EXERCISE GOAL:
Two lines in the data below mark the range: the one with "after entry, so" and the one with "(forall p, In p (rangePayloads entries) ->". Return both, along with every line between them, exactly.

AVAILABLE DATA:

════════

Lemma resolved_count (CONF : Conf) (m : list (string * string)) :
  (List.length (resolved CONF m)
   + List.length (filter isNotFound (map (resolveLine CONF) m))
   = List.length m)%nat.
Proof.
  induction m as [|[k h] rest IH]; simpl; [reflexivity|].
  unfold resolveLine at 1. simpl.
  destruct (getEmailFromHandle CONF h); simpl; lia.
Qed.

(** X6.  The editors of an entry.  Each has as name the handle of a
    version that the extractor recorded (the first, or one created after
    the marker) and as email what the resolver answers for that name;
    every key of the map gives either an editor or a not-found line, so
    the two add up to the number of keys; and there are never more editors
    than versions. *)
Theorem editors_are_resolved_recorded_authors
    (CONF : Conf) (M : Z) (vf : VersionedFile) (l : list LogLine) :
  exists entry lines,
    addEditors CONF M vf l
    = (Fulfilled entry, (l ++ LogEntry (File.name (vf_file vf)) :: lines)%list)
    /\ (forall ed, In ed (editors entry) ->
          getEmailFromHandle CONF (Editor.name ed) = Some (Editor.email ed)
          /\ exists k v, nth_error (vf_versions vf) k = Some v
                         /\ handle (user v) = Editor.name ed
                         /\ (k = 0%nat \/ M < created_at v))
    /\ (List.length (editors entry) + List.length (filter isNotFound lines)
        = List.length (keys (editorsMapOf M (vf_versions vf))))%nat
    /\ (List.length (editors entry) <= List.length (vf_versions vf))%nat.
Proof.
  rewrite addEditors_spec.
  exists (entryOf CONF M vf),
         (map (resolveLine CONF) (editorsMapOf M (vf_versions vf))).
  split; [reflexivity|]. unfold entryOf. simpl editors.
  set (m := editorsMapOf M (vf_versions vf)).
  assert (N : NoDup (keys m)).
  { unfold m. rewrite editorsMapOf_selected. apply NoDup_keys_fold. constructor. }
  split; [|split].
  - intros ed Hed. apply resolved_names in Hed. destruct Hed as [Hr [i Hi]].
    split; [exact Hr|].
    pose proof (Map_get_In m i (Editor.name ed) N Hi) as Hg.
    unfold m in Hg. rewrite editorsMapOf_selected, Map_get_fold in Hg.
    apply fold_lastHandle_In in Hg. simpl in Hg.
    destruct Hg as [Hg|[v (Hv & _ & Hh)]]; [discriminate|].
    apply selectedFrom_In in Hv. destruct Hv as [k [Hk Hc]].
    exists k, v. simpl in Hc. tauto.
  - unfold keys. rewrite length_map. apply resolved_count.
  - pose proof (resolved_count CONF m) as Hc.
    assert (Hm : (List.length m <= List.length (vf_versions vf))%nat).
    { unfold m. rewrite editorsMapOf_selected.
      pose proof (length_fold_recordAuthor (selected M (vf_versions vf)) []) as H1.
      pose proof (length_selectedFrom M (vf_versions vf) 0) as H2.
      unfold selected in *. simpl in H1. lia. }
    lia.
Qed.

(** ** Payloads and their dispatch *)

Lemma string_length_append (a b : string) :
  String.length (a ++ b) = (String.length a + String.length b)%nat.
Proof. induction a as [|c a IH]; simpl; [|rewrite IH]; reflexivity. Qed.

Lemma Sha1_hex_length (s : string) : String.length (Sha1.hex s) = 40%nat.
Proof.
  unfold Sha1.hex. destruct (Sha1.digest (Sha1.bytes s)) as [[[[a b] c] d] e].
  rewrite !string_length_append. reflexivity.
Qed.

(** X7.  Every payload of a cycle is the payload of one editor of one
    entry: its [email_hash] is the forty-character digest of that editor's
    email, its attachment names the file of that entry (key, URL built
    from the key, name), and the remaining fields are the constants of the
    integration.  There is one payload per editor, entry after entry, so
    an entry without editors contributes none. *)
Theorem payloads_describe_editor_and_file (entries : list Entry) :
  (forall p, In p (rangePayloads entries) ->
     exists entry ed,
       In entry entries /\ In ed (editors entry)
       /\ email_hash p = Sha1.hex (Editor.email ed)
       /\ String.length (email_hash p) = 40%nat
       /\ Attachment.source_id (attachment p) = File.key (file entry)
       /\ Attachment.html_url (attachment p)
          = ("https://www.figma.com/file/" ++ File.key (file entry))%string
       /\ Attachment.name (attachment p) = File.name (file entry)
       /\ is_future p = false /\ reason p = "EDITED"
       /\ dedupe_strategy p = "UPSERT_PENDING"
       /\ Attachment.provider (attachment p) = "figma"
       /\ Attachment.provider_name (attachment p) = "Figma"
       /\ Attachment.type (attachment p) = "DOCUMENT"
       /\ Attachment.subtype (attachment p) = "FIGMA_DOCUMENT")
  /\ List.length (rangePayloads entries)
     = list_sum (map (fun entry => List.length (editors entry)) entries)
  /\ map (fun p => Attachment.source_id (attachment p)) (rangePayloads entries)
     = flat_map (fun entry => repeat (File.key (file entry))
                                     (List.length (editors entry))) entries.
Proof.
  split; [|split].
  - intros p Hp. apply rangePayloads_In in Hp.
    destruct Hp as [entry [ed (He & Hed & ->)]]. exists entry, ed.
    split; [exact He|]. split; [exact Hed|]. split; [reflexivity|].
    split; [apply Sha1_hex_length|]. repeat split.
  - induction entries as [|entry rest IH]; simpl; [reflexivity|].
    unfold rangePayloads in *. simpl.
    rewrite length_app, length_map, IH. reflexivity.
  - induction entries as [|entry rest IH]; simpl; [reflexivity|].
    unfold rangePayloads in *. simpl. rewrite map_app, IH. f_equal.
    rewrite map_map. simpl. generalize (editors entry) as eds.
    induction eds as [|ed eds IHe]; simpl; [|rewrite IHe]; reflexivity.
Qed.

(** X8.  The dispatch step is all or nothing with respect to rejected
    requests.  It resolves only when every POST of the batch was answered,
    and then logs how many payloads it sent (none, for an empty batch);
    when a POST is rejected the step is rejected with the reason of a
    rejected POST and logs nothing. *)
Theorem dispatch_rejects_with_a_rejected_post
    (CONF : Conf) (net : Network) (payloads : list Payload) (l : list LogLine) :
  match sendRangePayloads CONF net payloads l with
  | (Fulfilled _, l') =>
      l' = (l ++ [LogSent (List.length payloads)])%list
      /\ forall k p, nth_error payloads k = Some p ->
           exists resp, post net k (range_webhookURL CONF) p = Fulfilled resp
  | (Rejected e, l') =>
      l' = l
      /\ payloads <> []
      /\ exists k p, nth_error payloads k = Some p
                     /\ post net k (range_webhookURL CONF) p = Rejected e
  end.
Proof.
  rewrite sendRangePayloads_spec.
  destruct (Promise_all _) as [rs|e] eqn:E.
  - split; [reflexivity|]. apply Promise_all_Fulfilled_inv in E.
    destruct (mapi_fulfilled_nth _ _ _ E) as [_ Hnth].
    intros k p Hk. destruct (Hnth k p Hk) as [r [_ Hr]]. exists r. exact Hr.
  - split; [reflexivity|]. apply Promise_all_rejected in E.
    apply (mapi_rejected_nth
             (fun i p => post net i (range_webhookURL CONF) p)) in E.
    split; [|exact E]. destruct E as [k [p [Hk _]]].
    intros ->. destruct k; discriminate.
Qed.

Lemma filter_newer_none (M : Z) (fs : list File.t) :
  (forall f, In f fs -> File.last_modified f <= M) -> filter (newer M) fs = [].
Proof.
  induction fs as [|f rest IH]; intros H; simpl; [reflexivity|].
  unfold newer at 1, isAfter.
  assert (Hf : File.last_modified f <= M) by (apply H; left; reflexivity).
  apply Z.ltb_ge in Hf. rewrite Hf. apply IH. intros g Hg. apply H. right.
  exact Hg.
Qed.

(** X9.  A cycle that finds no file modified after the marker asks for no
    versions and sends nothing: once the projects and their files are
    listed, the chain resolves whatever the other endpoints would answer,
    it logs that nothing changed, and on settling the marker moves to the
    start time minus one minute. *)
Theorem cycle_without_recent_files_succeeds
    (CONF : Conf) (net : Network) (M : Z)
    (ps : list Project) (l1 : list LogLine)
    (fs : list File.t) (l2 : list LogLine) :
  getFigmaProjectsForTeam net (figma_teamID CONF) [] = (Fulfilled ps, l1) ->
  getFigmaFilesForProjects net ps l1 = (Fulfilled fs, l2) ->
  (forall f, In f fs -> File.last_modified f <= M) ->
  syncChain CONF net M []
  = (Fulfilled tt,
     (l2 ++ [LogNoFilesChanged; LogFetchedVersions 0; LogSent 0])%list)
  /\ forall T now rest p,
       lastSyncedTime
         (settle CONF now
            {| syncStartTime := T; chainMarker := M; chainNet := net |} rest p)
       = T - 60000.
Proof.
  intros H1 H2 Hold.
  assert (E : syncChain CONF net M []
              = (Fulfilled tt,
                 (l2 ++ [LogNoFilesChanged; LogFetchedVersions 0; LogSent 0])%list)).
  { unfold syncChain, bind at 1. rewrite H1. unfold bind at 1. rewrite H2.
    unfold bind at 1, filterFigmaFilesToEditedAfter.
    change (fun f : File.t => isAfter (File.last_modified f) M) with (newer M).
    rewrite (filter_newer_none M fs Hold). simpl.
    unfold bind, log, ret, await. simpl.
    rewrite sendRangePayloads_spec. simpl. rewrite <- !app_assoc. reflexivity. }
  split; [exact E|]. intros T now rest p.
  rewrite (settle_fulfilled CONF now
             {| syncStartTime := T; chainMarker := M; chainNet := net |}
             rest p _ E).
  reflexivity.
Qed.

Lemma cycle_without_recent_files_succeeds_witness :
  (forall f, In f [sampleFile] -> File.last_modified f <= 5000)
  /\ get_versions deafNet 0 "k1" = Rejected resetError
  /\ syncChain sampleConf deafNet 5000 []
     = (Fulfilled tt,
        [LogFetchedProjects 1; LogFetchedFiles 1; LogNoFilesChanged;
         LogFetchedVersions 0; LogSent 0]).
Proof.
  assert (Hold : forall f, In f [sampleFile] -> File.last_modified f <= 5000).
  { intros f [<-|[]]. simpl. lia. }
  split; [exact Hold|]. split; [reflexivity|].
  exact (proj1 (cycle_without_recent_files_succeeds
                  sampleConf deafNet 5000
                  [sampleProject] [LogFetchedProjects 1]
                  [sampleFile] [LogFetchedProjects 1; LogFetchedFiles 1]
                  eq_refl eq_refl Hold)).
Defined.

════════

RESPONSE FOR THIS EXERCISE:
    integration.  There is one payload per editor, entry after entry, so
    an entry without editors contributes none. *)
Theorem payloads_describe_editor_and_file (entries : list Entry) :
  (forall p, In p (rangePayloads entries) ->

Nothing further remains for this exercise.